There are advances being made in healthcare that border on the stunning. Witness the gains made by Dr. Patrick Soon-Shiong (July 6, p. 30) as one example. Despite laudable gains in knowledge and therapeutics, our healthcare picture remains saddled by inefficiencies and an unsustainable cost structure. In that same issue of Modern Healthcare, an article about free-standing emergency centers lays bare some of our current healthcare delivery problems and inconsistencies.
Gains such as those by Soon-Shiong and others grounded in advances in genomics make clear the move toward more individualized care. Similar advances in individualized care through our exploding knowledge in epigenomics, proteomics, metabolomics and microbiomics, and the growing volume of data from patient-centric apps and devices will continue this trend at ever accelerating rates. How to ensure that all of this can be broadly offered to our fellow citizens without economic discrimination is nowhere answered.
Free-standing EDs provide some convenience to well-insured people. But to claim they answer, let alone advance, our country's healthcare needs is simply disingenuous. They seek to siphon profits by virtue of a payment system that allows ED charges for services easily and more appropriately offered in other settings. All arguments supporting their claims of fulfilling needed services is laid false by their placement in only selected ZIP codes.
The point is that we lack the infrastructure to provide basic care to all while trajectories of waste exist alongside breakthrough knowledge and treatments. While I have no doubt that Soon-Shiong will enjoy success in creating a data repository whereby genetic markers for cancers can become a breakthrough for cancer treatment, it seems embarrassing that we cannot yet control even antibiotic use in an ambulatory setting.

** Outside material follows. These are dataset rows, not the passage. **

(* ===== verification/Verification.v ===== *)
(** * What verification of a presentation means

    An issued credential, presented as it is, is accepted and gives back the
    claims of the deposit; whatever is accepted was signed by the issuer, every
    disclosed claim by its digest; a key binding, where there is one, is bound
    to the request; a presentation is recorded in the pledged deposit it
    names. *)

From S2P Require Import Prelude Float64 Calendar Models Json JsonModels Statemachine Runtime.
From S2P Require Import Repository Sessions SessionLaws Base64 Utf8 JsonText Sha256 StatusList.
From S2P Require Import Server Credential.
From S2P Require Import VpSessions Presentation Handlers IssuerHandlers VerifierHandlers.
From S2P Require Import Logic Api Lifecycle Effects Issuance.

Local Open Scope Z_scope.

(** ** The wire format *)

Abbreviation tilde := (Ascii.ascii_of_N 126).
Abbreviation dot := (Ascii.ascii_of_N 46).

Lemma char_off_alphabet c n :
  GoStrings.free_of c alphabet = true -> Ascii.eqb Ascii.zero c = false ->
  Ascii.eqb (char n) c = false.
Proof.
  intros Hc H0. unfold char. destruct (String.get _ alphabet) as [d|] eqn:E; [|done].
  revert Hc E. generalize alphabet as s, (Z.to_nat n) as k.
  induction s as [|a s IH]; intros k; [done|]. cbn.
  intros [Ha%negb_true_iff Hs]%andb_true_iff. destruct k as [|k]; [by intros [= <-]|].
  by apply IH.
Qed.

(** Base64url keeps bytes outside its alphabet out of a token's parts. *)
Lemma encoded_free c l :
  GoStrings.free_of c alphabet = true -> Ascii.eqb Ascii.zero c = false ->
  GoStrings.free_of c (EncodeToString l) = true.
Proof.
  intros Hc H0. induction l as [|a|a b|a b d l IH] using triple_ind; cbn;
    by rewrite ?char_off_alphabet, ?IH.
Qed.

Lemma encoded_nonempty l : l <> [] -> EncodeToString l <> "".
Proof. by destruct l as [|a [|b [|c l]]]. Qed.

(** The parts of a list of disclosures, each followed by a tilde. *)
Lemma split_join l :
  Forall (fun p => GoStrings.free_of tilde p = true) l -> l <> [] ->
  GoStrings.split tilde (GoStrings.join l "~" +:+ "~") = l ++ [""].
Proof.
  induction l as [|p l IH]; [done|]. intros [Hp Hl]%Forall_cons _.
  destruct l as [|q l]; [exact (GoStrings.split_app tilde p "" Hp)|].
  change (GoStrings.join (p :: q :: l) "~") with (p +:+ "~" +:+ GoStrings.join (q :: l) "~").
  rewrite !GoStrings.append_assoc.
  transitivity (p :: GoStrings.split tilde (GoStrings.join (q :: l) "~" +:+ "~")).
  - exact (GoStrings.split_app tilde p _ Hp).
  - by rewrite IH.
Qed.

(** A disclosure as it travels: not empty, no tilde, no dot. *)
Definition plain (p : string) : Prop :=
  p <> "" /\ GoStrings.free_of tilde p = true /\ GoStrings.free_of dot p = true.

Lemma plain_encoded l : l <> [] -> plain (EncodeToString l).
Proof. intros Hl. split_and!; [by apply encoded_nonempty|by apply encoded_free..]. Qed.

Lemma sort_plain kb ds l : Forall plain l -> sort_parts kb ds l = (kb, ds ++ l).
Proof.
  revert ds. induction l as [|p l IH]; intros ds; cbn [sort_parts]; [by rewrite app_nil_r|].
  intros [(Hp & _ & Hd) Hl]%Forall_cons.
  pose proof (GoStrings.contains_free dot p Hd : GoStrings.contains p "." = false) as Hc.
  apply String.eqb_neq in Hp. rewrite Hp, Hc, IH by done.
  by rewrite <-app_assoc.
Qed.

Lemma sort_parts_app kb ds l l' :
  sort_parts kb ds (l ++ l') = let '(kb, ds) := sort_parts kb ds l in sort_parts kb ds l'.
Proof.
  revert kb ds. induction l as [|p l IH]; intros kb ds; cbn; [done|].
  destruct (String.eqb p ""); [apply IH|]. destruct (GoStrings.contains p "."); apply IH.
Qed.

(** The verifier takes a presentation apart as the holder put it together. *)
Lemma parts_of_presentation signed ds :
  GoStrings.free_of tilde signed = true -> Forall plain ds ->
  exists parts, token_parts (presentation signed ds) = (signed, parts) /\
    sort_parts "" [] parts = ("", ds).
Proof.
  intros Hs Hds. unfold token_parts, presentation.
  replace (GoStrings.split tilde _) with
    (signed :: GoStrings.split tilde (GoStrings.join ds "~" +:+ "~"))
    by (symmetry; exact (GoStrings.split_app tilde signed _ Hs)).
  eexists. split; [done|]. destruct (decide (ds = [])) as [->|Hne]; [done|].
  rewrite split_join, sort_parts_app, sort_plain; [done|done| |done].
  eapply Forall_impl; [done|]. by intros p (_ & ? & _).
Qed.

(** ** What an issued credential attests *)

(** The claims of a signed JWT as its parser returns them. *)
Definition parsed (c : sdJWTClaims) : issuerJWTClaims :=
  {| issuerJWT_ID := ID (sdJWT_Registered c);
     issuerJWT_ExpiresAt := Some (ExpiresAt (sdJWT_Registered c) * second);
     issuerJWT_VCT := sdJWT_VCT c; issuerJWT_SDAlg := sdJWT_SDAlg c;
     issuerJWT_SD := sdJWT_SD c; issuerJWT_DepositID := sdJWT_DepositID c;
     issuerJWT_PledgeDate := sdJWT_PledgeDate c;
     issuerJWT_StatutoryBasis := sdJWT_StatutoryBasis c;
     issuerJWT_IssuingBank := sdJWT_IssuingBank c;
     issuerJWT_IssuingBankID := sdJWT_IssuingBankID c;
     issuerJWT_PropertyID := sdJWT_PropertyID c |}.

(** The disclosures of the claims the holder keeps in the presentation. *)
Fixpoint select (keep : string -> bool) (specs : list (string * json)) (encs : list string) :
    list string :=
  match specs, encs with
  | (name, _) :: specs, enc :: encs =>
      if keep name then enc :: select keep specs encs else select keep specs encs
  | _, _ => []
  end.

(** The claims they open. *)
Fixpoint reveal (keep : string -> bool) (specs : list (string * json)) (m : gmap string json) :
    gmap string json :=
  match specs with
  | [] => m
  | (name, v) :: specs => reveal keep specs (if keep name then <[name := v]> m else m)
  end.

Lemma select_elem keep specs encs x : x ∈ select keep specs encs -> x ∈ encs.
Proof.
  revert encs. induction specs as [|[name v] specs IH]; intros [|enc encs]; cbn;
    [by intros ?%elem_of_nil..|].
  case_match; rewrite ?elem_of_cons; naive_solver.
Qed.

Lemma select_all specs encs :
  length specs = length encs -> select (fun _ => true) specs encs = encs.
Proof.
  revert encs. induction specs as [|[name v] specs IH]; intros [|enc encs]; cbn; try done.
  intros [= Hl]. by rewrite IH.
Qed.

Lemma reveal_other keep specs m name :
  name ∉ specs.*1 -> reveal keep specs m !! name = m !! name.
Proof.
  revert m. induction specs as [|[n v] specs IH]; intros m; [done|].
  cbn. rewrite not_elem_of_cons. intros [Hne Hn]. rewrite IH by done.
  case_match; [|done]. by rewrite lookup_insert_ne.
Qed.

Lemma reveal_lookup keep specs m name v :
  NoDup specs.*1 -> (name, v) ∈ specs ->
  reveal keep specs m !! name = if keep name then Some v else m !! name.
Proof.
  revert m. induction specs as [|[n u] specs IH]; intros m; cbn.
  - by intros _ ?%elem_of_nil.
  - intros [Hn Hd]%NoDup_cons [[= -> ->]|Hin]%elem_of_cons.
    + rewrite reveal_other by done. case_match; [|done]. by rewrite lookup_insert_eq.
    + rewrite IH by done. case_match; [done|]. case_match; [|done].
      rewrite lookup_insert_ne; [done|]. intros ->. apply Hn.
      by apply (list_elem_of_fmap_2' _ _ (name, v)).
Qed.

(** What a verifier learns from a credential of [d] issued at [now]. *)
Definition attested (keep : string -> bool) (cid : string) (d : Deposit) (validUntil : string)
    (now t : instant) : VerifiedClaims :=
  let shown name s := if keep name then s else "" in
  {| Verified_CredentialID := cid; Verified_DepositID := Deposit_ID d;
     Verified_PledgeDate := pledge_date d now; Verified_StatutoryBasis := "BGB § 551";
     Verified_IssuingBank := bank_name d;
     Verified_DepositAmount :=
       if keep "deposit_amount" then DepositData_Amount (Deposit_Deposit d) else f64_zero;
     Verified_Currency := shown "currency" (DepositData_Currency (Deposit_Deposit d));
     Verified_PropertyAddress := shown "property_address" (property_address d);
     Verified_TenantFirstName := shown "tenant_first_name" (Tenant_FirstName (Deposit_Tenant d));
     Verified_TenantLastName := shown "tenant_last_name" (Tenant_LastName (Deposit_Tenant d));
     Verified_PledgedUntil := shown "pledged_until" (pledged_until validUntil now);
     Verified_VerifiedAt := t |}.

Lemma sd_names d vu now : NoDup (sd_specs d vu now).*1.
Proof. cbn. repeat (apply NoDup_cons; split; [set_solver|]). apply NoDup_nil_2. Qed.

Lemma verified_attested ToLower issuerURL cid keep d vu ix now hashes t :
  verified (parsed (sd_claims ToLower issuerURL cid d vu ix now hashes))
    (reveal keep (sd_specs d vu now) ∅) t = attested keep cid d vu now t.
Proof.
  unfold verified, attested, disclosed_float, disclosed_string.
  repeat match goal with
  | |- context [reveal keep ?specs ∅ !! ?name] =>
      rewrite (reveal_lookup keep specs ∅ name _ (sd_names d vu now)
        ltac:(repeat (apply list_elem_of_here || apply list_elem_of_further)))
  end.
  rewrite !lookup_empty. cbn. f_equal; by destruct (keep _).
Qed.

(** The JSON text of a disclosure reads back as the disclosure. *)
Definition reads_back (spec : string * json) : Prop :=
  forall salt b, json_text (disclosure_array salt spec.1 spec.2) = Some b ->
    b <> [] /\ Forall is_byte b /\ json_any b = Some (disclosure_array salt spec.1 spec.2).

(** The texts of a claim are valid UTF-8, its number is a binary64. *)
Definition writable (spec : string * json) : Prop :=
  utf8_valid spec.1 = true /\ printable spec.2 /\ depth spec.2 = 0%nat.

Lemma writable_reads_back spec : writable spec -> reads_back spec.
Proof.
  intros (Hn & Hv & Hd) salt b Hb. split.
  - intros ->. apply text_starts in Hb as (c & l & ? & _); [done|].
    cbn. apply printable_same in Hv. naive_solver.
  - split; [by eapply json_text_bytes|]. apply printable_reads_back; [done| |].
    + cbn. split_and!; try done. apply ascii_valid, encode_ascii.
    + cbn. rewrite Hd. cbn. unfold max_depth. lia.
Qed.

Lemma writable_all specs : Forall writable specs -> Forall reads_back specs.
Proof. intros H. eapply Forall_impl; [exact H|]. apply writable_reads_back. Qed.

(** The texts of a payload that the verifier reads are valid UTF-8, which JSON
    would otherwise repair, and its expiry is an integer that a float64 has. *)
Definition signable (c : sdJWTClaims) : bool :=
  forallb utf8_valid
    (ID (sdJWT_Registered c) :: sdJWT_VCT c :: sdJWT_SDAlg c :: sdJWT_DepositID c ::
     sdJWT_PledgeDate c :: sdJWT_StatutoryBasis c :: sdJWT_IssuingBank c ::
     sdJWT_IssuingBankID c :: sdJWT_PropertyID c :: sdJWT_SD c) &&
  (0 <=? ExpiresAt (sdJWT_Registered c)) && (ExpiresAt (sdJWT_Registered c) <? 2 ^ 53).

Lemma signable_with_digests lower iss cid d vu ix now encs :
  signable (sd_claims lower iss cid d vu ix now []) = true ->
  signable (sd_claims lower iss cid d vu ix now (digest <$> encs)) = true.
Proof.
  unfold signable. cbn [sd_claims sdJWT_SD sdJWT_Registered ID ExpiresAt sdJWT_VCT sdJWT_SDAlg
    sdJWT_DepositID sdJWT_PledgeDate sdJWT_StatutoryBasis sdJWT_IssuingBank sdJWT_IssuingBankID
    sdJWT_PropertyID forallb].
  assert (forallb utf8_valid (digest <$> encs) = true) as ->; [|done].
  induction encs as [|enc encs IH]; [done|]. cbn. apply andb_true_iff. split; [|exact IH].
  apply ascii_valid, encode_ascii.
Qed.
(* ===== verification/Documents.v ===== *)
(** * What the receipts attest

    A release receipt that the API hands out is dated by the release of the
    deposit; for one that was closed without a release it shows today's date
    and the whole amount. *)

From S2P Require Import Prelude Float64 Calendar Models Statemachine Runtime Repository Sessions.
From S2P Require Import StatusList Server Receipt Handlers Logic Api Lifecycle Verification.

Local Open Scope Z_scope.

Import Receipt.

(** ** The release in a history *)

(** The only entry of a release, with what came before and after. *)
Definition single_release (l : list HistoryEntry) (h : HistoryEntry) : Prop :=
  exists l1 l2, l = l1 ++ h :: l2 /\ HistoryEntry_State h = StateReleased /\
    Forall (fun e => HistoryEntry_State e <> StateReleased) (l1 ++ l2).

Lemma find_first l h :
  List.find released_entry l = Some h ->
  exists l1 l2, l = l1 ++ h :: l2 /\ HistoryEntry_State h = StateReleased /\
    Forall (fun e => HistoryEntry_State e <> StateReleased) l1.
Proof.
  induction l as [|e l IH]; [done|]. cbn. unfold released_entry at 1.
  destruct (String.eqb_spec (HistoryEntry_State e) StateReleased) as [He|He].
  - intros [= ->]. exists [], l. by repeat split.
  - intros (l1 & l2 & -> & Hh & Hl)%IH. exists (e :: l1), l2. by repeat split; [|constructor].
Qed.

Lemma find_none l :
  List.find released_entry l = None -> Forall (fun e => HistoryEntry_State e <> StateReleased) l.
Proof.
  intros Hn. apply Forall_forall. intros e He%list_elem_of_In Hs.
  pose proof (List.find_none _ _ Hn e He) as Hf. unfold released_entry in Hf.
  by rewrite Hs in Hf.
Qed.

(** A released deposit can only be closed. *)
Lemma after_released t : allowed StateReleased t -> t = StateClosed.
Proof.
  intros [[Hc|[[|] _]] _]; [|done|done].
  pose proof (transitions_checked (fun s t => negb (String.eqb s StateReleased) ||
    String.eqb t StateClosed) _ _ ltac:(vm_compute; reflexivity) Hc) as Ht.
  by apply String.eqb_eq.
Qed.

Lemma after_closed t : ~ allowed StateClosed t.
Proof.
  intros [[Hc|[[|] _]] _]; [|done|done].
  pose proof (transitions_checked (fun s _ => negb (String.eqb s StateClosed)) _ _
    ltac:(vm_compute; reflexivity) Hc) as Ht. discriminate Ht.
Qed.

Lemma after_release l : chain StateReleased l -> Forall (fun s => s <> StateReleased) l.
Proof.
  destruct l as [|s [|t l]]; cbn [chain]; [by constructor| |].
  - intros [->%after_released _]. by repeat constructor.
  - intros (->%after_released & []%after_closed & _).
Qed.

Lemma chain_app s l1 l2 : chain s (l1 ++ l2) -> chain (List.last l1 s) l2.
Proof.
  revert s. induction l1 as [|t l1 IH]; intros s; cbn [chain app]; [done|].
  intros [_ Hl]. rewrite list_last_cons. by apply IH.
Qed.

Lemma released_once d h :
  lifecycle_ok d -> List.find released_entry (history d) = Some h ->
  single_release (history d) h.
Proof.
  intros (l & Hl & Hc & _) (l1 & l2 & Hh & Hs & H1)%find_first.
  exists l1, l2. split_and!; [done..|]. apply Forall_app. split; [done|].
  rewrite Hh, fmap_app, fmap_cons, Hs in Hl.
  destruct l1 as [|e l1]; [discriminate Hl|]. cbn [fmap list_fmap app] in Hl.
  injection Hl as _ <-. apply chain_app in Hc. cbn [chain] in Hc.
  destruct Hc as [_ Hc%after_release].
  by apply (Forall_fmap HistoryEntry_State (fun s => s <> StateReleased)) in Hc.
Qed.

Lemma released_in_history d :
  lifecycle_ok d -> lifecycle d = StateReleased ->
  ~ Forall (fun e => HistoryEntry_State e <> StateReleased) (history d).
Proof.
  intros (l & Hl & _ & Hlast) Hs Hf. rewrite Hs in Hlast.
  assert (Forall (fun s => s <> StateReleased) (StateRequested :: l)) as Hall.
  { rewrite <-Hl. by apply (Forall_fmap HistoryEntry_State (fun s => s <> StateReleased)). }
  clear -Hlast Hall. revert Hlast Hall. generalize StateRequested.
  induction l as [|t l IH]; intros s Hlast [Hs Hl]%Forall_cons; [done|].
  rewrite list_last_cons in Hlast. by apply (IH t).
Qed.

(** ** The receipt the API hands out *)

Section Documents.
Context {RS SS AS : Type} `{RepositoryLaws RS} `{SessionStore SS} `{IndexAllocator AS}.
Implicit Types w : world RS SS AS.

(** The date on a release receipt: the release's, or today's if there was
    none. *)
Definition dated (time : instant -> Prop) (d : Deposit) (date : string) : Prop :=
  (exists h, single_release (history d) h /\ date = format_day (HistoryEntry_Timestamp h)) \/
  (Forall (fun e => HistoryEntry_State e <> StateReleased) (history d) /\
   lifecycle d = StateClosed /\ exists t, time t /\ date = format_day t).

(** The bytes are a document with those texts. *)
Definition shows (p : fpdf) `{PdfTexts p} (bytes : string) (lines : list string) : Prop :=
  exists f : doc p, Output f = Some bytes /\ texts f = lines.

Lemma wp_releasedAt {R} time d (k : string -> prog R) Q w :
  lifecycle_ok d -> lifecycle d = StateReleased \/ lifecycle d = StateClosed ->
  (forall date, dated time d date -> wp (clock time) (k date) Q w) ->
  wp (clock time) (releasedAt d ≫= k) Q w.
Proof.
  intros Hok Hs Hk. unfold releasedAt. destruct (List.find _ _) as [h|] eqn:Hf.
  - apply Hk. left. exists h. split; [by apply released_once|done].
  - apply find_none in Hf. intros e He. cbn. apply Hk. right. split; [done|].
    split; [|by exists (env_now e 0)]. destruct Hs as [Hs|]; [|done].
    exfalso. by apply (released_in_history d).
Qed.

Context (g : config) `{PdfTexts (cfg_fpdf g)}.

(** What a reply of [GetReleaseReceipt] with status 200 attests. *)
Definition attests (time : instant -> Prop) w (resp : response) : Prop :=
  exists key d date t filename bytes,
    deposits w !! key = Some d /\ (lifecycle d = StateReleased \/ lifecycle d = StateClosed) /\
    body resp = PPdf filename bytes /\ dated time d date /\ time t /\
    shows (cfg_fpdf g) bytes (release_text date t d).

Lemma wp_release_receipt time id w :
  (forall k d, deposits w !! k = Some d -> deposit_ok d) ->
  wp (clock time) (handle g (CallGetReleaseReceipt id))
    (fun r _ => forall resp, r = Some resp -> status resp = StatusOK -> attests time w resp) w.
Proof.
  intros Hok. cbn [handle]. unfold GetReleaseReceipt. apply wp_fetch.
  { intros s msg code Hs resp [= <-] E. cbn in E. unfold StatusOK in E. lia. }
  intros key d _ Hd. destruct (existsb _ _) eqn:Hs;
    [|intros resp [= <-] E; discriminate E].
  assert (lifecycle d = StateReleased \/ lifecycle d = StateClosed) as Hst.
  { apply existsb_exists in Hs as (s & Hin & ->%String.eqb_eq). cbn in Hin. naive_solver. }
  destruct (Hok key d Hd) as [Hlife _].
  apply wp_bind. unfold GenerateReleaseReceipt. apply wp_releasedAt; [done|done|].
  intros date Hdate. apply wp_clock. intros t Ht. cbn [wp mret prog_ret].
  destruct (Output _) as [bytes|] eqn:Ho; intros resp [= <-] E; [|discriminate E].
  exists key, d, date, t. eexists _, bytes. split_and!; try done.
  exists (draw_release (cfg_fpdf g) date t d). split; [done|apply release_says].
Qed.

(** C27: a 200 of GetReleaseReceipt, at any point of any sequence of calls, hands out a document
    of a RELEASED or CLOSED deposit whose cells read, in order and whatever the layout, exactly
    as listed: parties, amount, type, pledge date, interest and the amount returned. Its release
    date is the day of the one RELEASED entry of the history (there is never a second), or, for
    a deposit closed without a release, the day of the request. *)
Theorem release_receipt_tells_the_release calls w id envs resp w' :
  deposits w = ∅ ->
  let now := (run_calls g calls w).2 in
  run (handle g (CallGetReleaseReceipt id)) envs now = (Some resp, w') ->
  status resp = StatusOK ->
  attests (fun t => exists n, t = env_now (envs n) 0) now resp.
Proof.
  intros Hw now Hrun Hst.
  assert (forall k d, deposits now !! k = Some d -> deposit_ok d) as Hok.
  { apply run_calls_ok. rewrite Hw. intros k d. by rewrite lookup_empty. }
  pose proof (wp_run (clock (fun t => exists n, t = env_now (envs n) 0)) _ _ now envs
    (wp_release_receipt _ id now Hok) ltac:(by eexists)) as Hwp.
  rewrite Hrun in Hwp. by apply Hwp.
Qed.
End Documents.

(** The receipt does not look at what was agreed: a settled deposit is confirmed
    as released and returned in full. *)
Lemma release_receipt_ignores_the_settlement date t s d :
  release_text date t (set_Settlement s d) = release_text date t d.
Proof. by destruct d. Qed.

Our current electronic health-record platforms seem to be everyone's answer for the infrastructure mechanism that will address these problems in healthcare delivery. But their track record thus far is of a costly system that has yielded few measurable gains. They are costly not just financially but in provider time, workflow disruptions and satisfaction.
There is, however, a mechanism that can be the answer. This is an IT architecture that gathers clear, accurate data points at the point of care to drive accuracy and efficiency of care. In this architecture, the documentation elements of EHRs would be removed from billing and regulatory demands. Upon this simple, clear and accurate platform can be added data elements from genomics and the other fields and data from all those patient-centric devices. The data, accumulating exponentially, all serves to more precisely risk-stratify patients and formulate their functional status over any time horizon.
This system is easily constructed and would essentially be cost-free to providers. The basic dynamics move us away from the imposed complexity of current EHR platforms to a system that can truly drive healthcare while simultaneously decreasing provider time costs and lessening waste.